Problem details: Give back an exact copy of the lines below, from the first through the line with "ref_name c = k.1 ∧ k.2 ∈ map fst s."; please stop there.
START Record set
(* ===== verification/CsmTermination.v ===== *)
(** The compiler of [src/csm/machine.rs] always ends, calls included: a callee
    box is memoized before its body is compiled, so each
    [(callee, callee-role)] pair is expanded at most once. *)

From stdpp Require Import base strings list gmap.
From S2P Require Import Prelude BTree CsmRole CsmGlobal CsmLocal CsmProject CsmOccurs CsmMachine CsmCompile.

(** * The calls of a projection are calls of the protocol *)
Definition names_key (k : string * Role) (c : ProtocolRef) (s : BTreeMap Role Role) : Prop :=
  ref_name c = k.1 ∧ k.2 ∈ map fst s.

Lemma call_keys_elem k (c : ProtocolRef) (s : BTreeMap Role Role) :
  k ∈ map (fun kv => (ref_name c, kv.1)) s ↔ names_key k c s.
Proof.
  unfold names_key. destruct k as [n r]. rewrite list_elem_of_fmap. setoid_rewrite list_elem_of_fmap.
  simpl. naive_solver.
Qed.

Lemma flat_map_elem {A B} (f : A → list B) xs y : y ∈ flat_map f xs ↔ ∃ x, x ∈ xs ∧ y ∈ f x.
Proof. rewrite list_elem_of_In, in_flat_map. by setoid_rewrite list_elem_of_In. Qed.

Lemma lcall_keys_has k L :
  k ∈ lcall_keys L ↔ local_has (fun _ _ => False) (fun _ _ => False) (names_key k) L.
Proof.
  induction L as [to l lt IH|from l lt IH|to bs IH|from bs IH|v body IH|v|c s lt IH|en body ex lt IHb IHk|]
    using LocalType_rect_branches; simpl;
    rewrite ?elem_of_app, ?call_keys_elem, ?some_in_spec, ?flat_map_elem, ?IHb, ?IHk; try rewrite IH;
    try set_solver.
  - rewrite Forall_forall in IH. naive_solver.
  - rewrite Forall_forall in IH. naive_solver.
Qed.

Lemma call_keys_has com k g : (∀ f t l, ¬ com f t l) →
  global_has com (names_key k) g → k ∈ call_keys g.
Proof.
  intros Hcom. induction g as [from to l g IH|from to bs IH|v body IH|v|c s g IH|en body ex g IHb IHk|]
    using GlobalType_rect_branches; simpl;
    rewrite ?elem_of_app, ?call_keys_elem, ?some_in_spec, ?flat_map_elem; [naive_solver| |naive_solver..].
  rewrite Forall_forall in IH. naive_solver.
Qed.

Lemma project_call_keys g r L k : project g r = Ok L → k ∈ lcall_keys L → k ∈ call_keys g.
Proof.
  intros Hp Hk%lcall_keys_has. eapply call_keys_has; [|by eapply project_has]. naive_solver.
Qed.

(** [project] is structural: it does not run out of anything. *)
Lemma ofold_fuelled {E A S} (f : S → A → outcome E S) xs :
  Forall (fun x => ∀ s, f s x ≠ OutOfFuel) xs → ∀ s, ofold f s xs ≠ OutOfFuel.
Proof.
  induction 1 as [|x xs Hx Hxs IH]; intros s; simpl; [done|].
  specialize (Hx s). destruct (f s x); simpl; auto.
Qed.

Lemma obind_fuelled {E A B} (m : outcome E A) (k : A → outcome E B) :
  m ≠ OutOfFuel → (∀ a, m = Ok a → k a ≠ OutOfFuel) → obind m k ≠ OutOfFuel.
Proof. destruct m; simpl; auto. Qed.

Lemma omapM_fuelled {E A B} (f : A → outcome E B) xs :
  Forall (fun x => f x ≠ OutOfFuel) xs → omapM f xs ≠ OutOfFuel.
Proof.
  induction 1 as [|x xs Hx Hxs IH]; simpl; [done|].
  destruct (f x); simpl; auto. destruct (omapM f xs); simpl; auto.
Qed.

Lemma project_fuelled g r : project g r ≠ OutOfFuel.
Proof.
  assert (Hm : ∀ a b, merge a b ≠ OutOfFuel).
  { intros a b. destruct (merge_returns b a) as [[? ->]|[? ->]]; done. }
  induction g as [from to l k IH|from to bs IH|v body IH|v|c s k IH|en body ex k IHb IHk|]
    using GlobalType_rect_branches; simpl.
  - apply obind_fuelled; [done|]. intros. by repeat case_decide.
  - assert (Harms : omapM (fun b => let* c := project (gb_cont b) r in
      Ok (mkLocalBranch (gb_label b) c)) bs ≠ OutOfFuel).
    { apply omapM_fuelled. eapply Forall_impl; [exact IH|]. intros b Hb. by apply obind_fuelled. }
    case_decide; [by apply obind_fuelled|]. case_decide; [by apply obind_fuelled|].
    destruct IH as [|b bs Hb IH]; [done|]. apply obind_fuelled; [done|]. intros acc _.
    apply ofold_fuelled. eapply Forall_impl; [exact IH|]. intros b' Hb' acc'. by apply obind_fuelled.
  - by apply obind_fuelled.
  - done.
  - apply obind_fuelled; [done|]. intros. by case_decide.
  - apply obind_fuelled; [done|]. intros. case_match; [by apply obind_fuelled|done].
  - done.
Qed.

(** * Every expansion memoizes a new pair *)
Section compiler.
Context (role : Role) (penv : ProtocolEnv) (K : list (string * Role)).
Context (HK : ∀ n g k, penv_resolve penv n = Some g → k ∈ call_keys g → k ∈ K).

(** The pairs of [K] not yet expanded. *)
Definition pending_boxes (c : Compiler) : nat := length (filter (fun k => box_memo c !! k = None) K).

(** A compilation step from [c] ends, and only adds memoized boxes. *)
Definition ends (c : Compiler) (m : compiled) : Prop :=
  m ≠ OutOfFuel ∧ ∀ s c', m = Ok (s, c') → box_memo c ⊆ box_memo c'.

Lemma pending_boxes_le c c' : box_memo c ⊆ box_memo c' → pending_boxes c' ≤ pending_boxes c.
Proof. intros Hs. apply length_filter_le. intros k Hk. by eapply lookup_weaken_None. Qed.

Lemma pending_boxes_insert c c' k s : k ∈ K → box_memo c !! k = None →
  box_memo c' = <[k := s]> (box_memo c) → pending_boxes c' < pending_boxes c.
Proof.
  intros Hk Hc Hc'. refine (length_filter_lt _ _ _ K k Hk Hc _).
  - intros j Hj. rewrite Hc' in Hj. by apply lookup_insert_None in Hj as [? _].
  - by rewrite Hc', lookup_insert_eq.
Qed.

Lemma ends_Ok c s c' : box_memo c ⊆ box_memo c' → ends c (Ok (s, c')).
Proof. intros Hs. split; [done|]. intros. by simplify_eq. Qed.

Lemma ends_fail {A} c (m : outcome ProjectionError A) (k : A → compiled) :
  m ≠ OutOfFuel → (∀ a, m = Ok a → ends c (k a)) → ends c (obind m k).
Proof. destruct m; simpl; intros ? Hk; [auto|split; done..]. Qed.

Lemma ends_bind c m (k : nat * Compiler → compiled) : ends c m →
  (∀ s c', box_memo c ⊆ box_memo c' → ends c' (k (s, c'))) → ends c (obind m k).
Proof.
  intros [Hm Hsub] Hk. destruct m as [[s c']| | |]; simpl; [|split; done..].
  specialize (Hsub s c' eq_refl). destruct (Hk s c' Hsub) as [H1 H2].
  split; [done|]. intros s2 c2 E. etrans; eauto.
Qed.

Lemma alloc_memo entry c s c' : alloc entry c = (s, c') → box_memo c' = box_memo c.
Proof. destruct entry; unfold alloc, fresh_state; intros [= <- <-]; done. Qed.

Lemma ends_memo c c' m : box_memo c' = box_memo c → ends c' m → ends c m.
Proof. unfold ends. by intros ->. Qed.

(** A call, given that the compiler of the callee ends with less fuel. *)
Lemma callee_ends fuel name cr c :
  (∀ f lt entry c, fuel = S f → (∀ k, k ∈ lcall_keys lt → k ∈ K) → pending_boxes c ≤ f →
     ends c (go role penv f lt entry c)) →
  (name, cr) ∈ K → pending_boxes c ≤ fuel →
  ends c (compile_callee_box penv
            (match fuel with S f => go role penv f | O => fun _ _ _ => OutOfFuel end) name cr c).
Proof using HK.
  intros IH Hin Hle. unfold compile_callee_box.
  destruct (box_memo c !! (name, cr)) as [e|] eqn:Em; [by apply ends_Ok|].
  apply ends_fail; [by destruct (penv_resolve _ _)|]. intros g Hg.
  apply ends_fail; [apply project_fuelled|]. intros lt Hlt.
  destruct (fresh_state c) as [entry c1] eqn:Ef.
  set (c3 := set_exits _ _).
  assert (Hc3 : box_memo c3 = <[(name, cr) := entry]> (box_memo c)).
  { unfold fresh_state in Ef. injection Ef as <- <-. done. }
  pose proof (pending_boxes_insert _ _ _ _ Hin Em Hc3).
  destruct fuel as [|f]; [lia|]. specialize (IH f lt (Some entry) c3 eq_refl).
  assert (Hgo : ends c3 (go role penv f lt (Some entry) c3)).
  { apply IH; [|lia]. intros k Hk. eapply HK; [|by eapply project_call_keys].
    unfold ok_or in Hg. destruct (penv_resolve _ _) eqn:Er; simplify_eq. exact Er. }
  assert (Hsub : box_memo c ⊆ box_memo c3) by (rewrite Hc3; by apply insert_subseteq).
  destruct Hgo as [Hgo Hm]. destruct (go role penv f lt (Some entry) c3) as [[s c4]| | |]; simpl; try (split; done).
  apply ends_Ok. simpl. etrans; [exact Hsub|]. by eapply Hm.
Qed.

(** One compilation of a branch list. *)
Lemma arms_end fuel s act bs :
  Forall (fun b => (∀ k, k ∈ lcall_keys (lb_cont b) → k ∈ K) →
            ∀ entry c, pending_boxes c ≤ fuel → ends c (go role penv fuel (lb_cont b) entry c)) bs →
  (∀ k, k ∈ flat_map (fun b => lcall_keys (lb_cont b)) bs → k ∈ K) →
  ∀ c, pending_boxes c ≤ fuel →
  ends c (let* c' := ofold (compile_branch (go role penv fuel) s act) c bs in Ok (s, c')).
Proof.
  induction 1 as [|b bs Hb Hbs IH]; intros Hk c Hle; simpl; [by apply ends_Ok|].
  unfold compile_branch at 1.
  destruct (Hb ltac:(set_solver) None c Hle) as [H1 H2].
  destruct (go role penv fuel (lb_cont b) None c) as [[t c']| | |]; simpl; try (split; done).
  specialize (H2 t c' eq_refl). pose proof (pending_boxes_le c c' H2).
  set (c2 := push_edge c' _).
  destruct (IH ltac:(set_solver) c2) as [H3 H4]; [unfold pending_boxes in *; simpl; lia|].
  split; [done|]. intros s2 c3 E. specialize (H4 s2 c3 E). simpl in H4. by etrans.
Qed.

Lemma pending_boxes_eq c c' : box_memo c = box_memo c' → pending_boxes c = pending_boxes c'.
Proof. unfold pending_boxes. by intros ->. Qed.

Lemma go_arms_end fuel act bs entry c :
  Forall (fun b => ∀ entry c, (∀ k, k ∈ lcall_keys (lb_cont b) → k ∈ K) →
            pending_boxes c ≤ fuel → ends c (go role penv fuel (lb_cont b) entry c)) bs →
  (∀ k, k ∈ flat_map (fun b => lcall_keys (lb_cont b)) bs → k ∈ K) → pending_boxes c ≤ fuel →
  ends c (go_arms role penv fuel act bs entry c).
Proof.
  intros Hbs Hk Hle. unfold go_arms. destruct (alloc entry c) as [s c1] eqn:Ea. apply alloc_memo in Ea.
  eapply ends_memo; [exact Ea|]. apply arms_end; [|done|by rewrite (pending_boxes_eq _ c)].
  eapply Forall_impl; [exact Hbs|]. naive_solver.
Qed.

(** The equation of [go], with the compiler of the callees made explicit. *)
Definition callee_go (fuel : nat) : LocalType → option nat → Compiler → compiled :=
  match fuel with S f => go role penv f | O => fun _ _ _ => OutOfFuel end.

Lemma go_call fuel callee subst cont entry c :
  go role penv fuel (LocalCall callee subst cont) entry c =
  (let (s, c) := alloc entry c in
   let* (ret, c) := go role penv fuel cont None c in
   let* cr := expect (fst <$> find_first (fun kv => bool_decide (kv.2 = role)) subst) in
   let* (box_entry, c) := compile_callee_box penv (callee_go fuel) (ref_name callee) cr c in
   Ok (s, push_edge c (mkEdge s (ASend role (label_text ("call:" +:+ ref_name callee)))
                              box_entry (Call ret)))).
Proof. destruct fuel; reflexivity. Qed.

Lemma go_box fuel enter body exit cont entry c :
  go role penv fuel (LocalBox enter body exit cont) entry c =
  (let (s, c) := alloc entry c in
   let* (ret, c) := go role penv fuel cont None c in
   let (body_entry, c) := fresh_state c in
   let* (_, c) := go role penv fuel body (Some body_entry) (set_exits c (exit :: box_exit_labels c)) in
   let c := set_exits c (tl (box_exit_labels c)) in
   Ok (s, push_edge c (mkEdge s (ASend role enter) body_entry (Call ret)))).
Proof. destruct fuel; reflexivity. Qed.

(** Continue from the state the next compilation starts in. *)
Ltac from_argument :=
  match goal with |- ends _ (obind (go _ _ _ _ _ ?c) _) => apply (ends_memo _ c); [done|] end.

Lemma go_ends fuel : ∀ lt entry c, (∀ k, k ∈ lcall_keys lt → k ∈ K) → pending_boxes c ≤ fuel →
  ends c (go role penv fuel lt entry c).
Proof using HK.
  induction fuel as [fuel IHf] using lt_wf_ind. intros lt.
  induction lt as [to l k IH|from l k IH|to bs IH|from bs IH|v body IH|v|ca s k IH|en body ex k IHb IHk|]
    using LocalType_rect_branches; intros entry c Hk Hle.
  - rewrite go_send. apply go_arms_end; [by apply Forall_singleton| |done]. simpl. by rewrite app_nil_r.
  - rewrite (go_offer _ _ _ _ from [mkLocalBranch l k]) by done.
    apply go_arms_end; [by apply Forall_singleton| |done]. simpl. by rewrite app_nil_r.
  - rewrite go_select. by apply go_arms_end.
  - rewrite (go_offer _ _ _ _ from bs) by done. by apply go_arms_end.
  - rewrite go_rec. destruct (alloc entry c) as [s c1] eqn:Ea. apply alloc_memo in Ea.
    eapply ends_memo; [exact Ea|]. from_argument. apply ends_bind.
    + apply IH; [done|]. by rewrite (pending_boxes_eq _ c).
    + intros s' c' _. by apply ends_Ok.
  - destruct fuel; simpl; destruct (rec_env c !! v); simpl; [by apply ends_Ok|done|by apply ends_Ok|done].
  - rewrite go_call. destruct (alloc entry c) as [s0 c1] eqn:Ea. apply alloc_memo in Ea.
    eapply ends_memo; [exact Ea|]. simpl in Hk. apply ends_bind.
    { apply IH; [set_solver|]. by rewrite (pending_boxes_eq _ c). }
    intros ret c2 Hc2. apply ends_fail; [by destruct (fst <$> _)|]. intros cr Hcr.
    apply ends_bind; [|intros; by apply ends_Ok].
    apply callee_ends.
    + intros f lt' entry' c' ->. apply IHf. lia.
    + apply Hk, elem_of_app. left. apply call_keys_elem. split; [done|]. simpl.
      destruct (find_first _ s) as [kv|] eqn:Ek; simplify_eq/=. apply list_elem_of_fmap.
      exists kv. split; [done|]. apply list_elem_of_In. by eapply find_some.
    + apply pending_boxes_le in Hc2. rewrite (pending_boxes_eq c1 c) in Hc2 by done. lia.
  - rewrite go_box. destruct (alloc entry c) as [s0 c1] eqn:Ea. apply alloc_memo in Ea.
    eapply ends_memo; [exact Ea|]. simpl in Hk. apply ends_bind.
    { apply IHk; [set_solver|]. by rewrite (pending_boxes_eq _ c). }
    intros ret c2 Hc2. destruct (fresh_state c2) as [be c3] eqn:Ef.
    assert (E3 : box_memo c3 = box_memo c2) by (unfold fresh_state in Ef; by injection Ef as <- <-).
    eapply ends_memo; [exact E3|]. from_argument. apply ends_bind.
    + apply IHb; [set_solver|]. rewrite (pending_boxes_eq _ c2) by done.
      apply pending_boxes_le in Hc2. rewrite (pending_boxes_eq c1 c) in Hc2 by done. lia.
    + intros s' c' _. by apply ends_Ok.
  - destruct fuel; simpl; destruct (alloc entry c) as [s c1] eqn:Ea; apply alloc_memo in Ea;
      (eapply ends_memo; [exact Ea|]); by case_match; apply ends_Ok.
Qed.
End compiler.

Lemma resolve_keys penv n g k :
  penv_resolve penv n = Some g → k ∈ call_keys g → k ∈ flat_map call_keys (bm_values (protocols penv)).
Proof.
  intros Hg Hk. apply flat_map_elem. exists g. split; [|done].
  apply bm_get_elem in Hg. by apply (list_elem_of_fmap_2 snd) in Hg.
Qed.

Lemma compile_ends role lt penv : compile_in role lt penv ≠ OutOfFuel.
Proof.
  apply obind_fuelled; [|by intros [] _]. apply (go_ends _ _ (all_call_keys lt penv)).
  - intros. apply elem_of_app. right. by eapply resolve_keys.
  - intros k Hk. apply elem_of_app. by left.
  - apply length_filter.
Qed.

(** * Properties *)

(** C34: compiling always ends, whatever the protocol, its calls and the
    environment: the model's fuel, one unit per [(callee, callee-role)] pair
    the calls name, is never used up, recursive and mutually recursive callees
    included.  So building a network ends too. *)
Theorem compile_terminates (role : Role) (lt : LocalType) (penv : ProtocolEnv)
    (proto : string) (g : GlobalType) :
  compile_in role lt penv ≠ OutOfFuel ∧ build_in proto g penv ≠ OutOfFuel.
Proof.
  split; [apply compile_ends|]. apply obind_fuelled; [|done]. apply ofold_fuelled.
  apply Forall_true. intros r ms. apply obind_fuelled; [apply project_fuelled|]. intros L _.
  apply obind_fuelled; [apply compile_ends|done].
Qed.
END Record set
Solution to this exercise:
(* ===== verification/CsmTermination.v ===== *)
(** The compiler of [src/csm/machine.rs] always ends, calls included: a callee
    box is memoized before its body is compiled, so each
    [(callee, callee-role)] pair is expanded at most once. *)

From stdpp Require Import base strings list gmap.
From S2P Require Import Prelude BTree CsmRole CsmGlobal CsmLocal CsmProject CsmOccurs CsmMachine CsmCompile.

(** * The calls of a projection are calls of the protocol *)
Definition names_key (k : string * Role) (c : ProtocolRef) (s : BTreeMap Role Role) : Prop :=
  ref_name c = k.1 ∧ k.2 ∈ map fst s.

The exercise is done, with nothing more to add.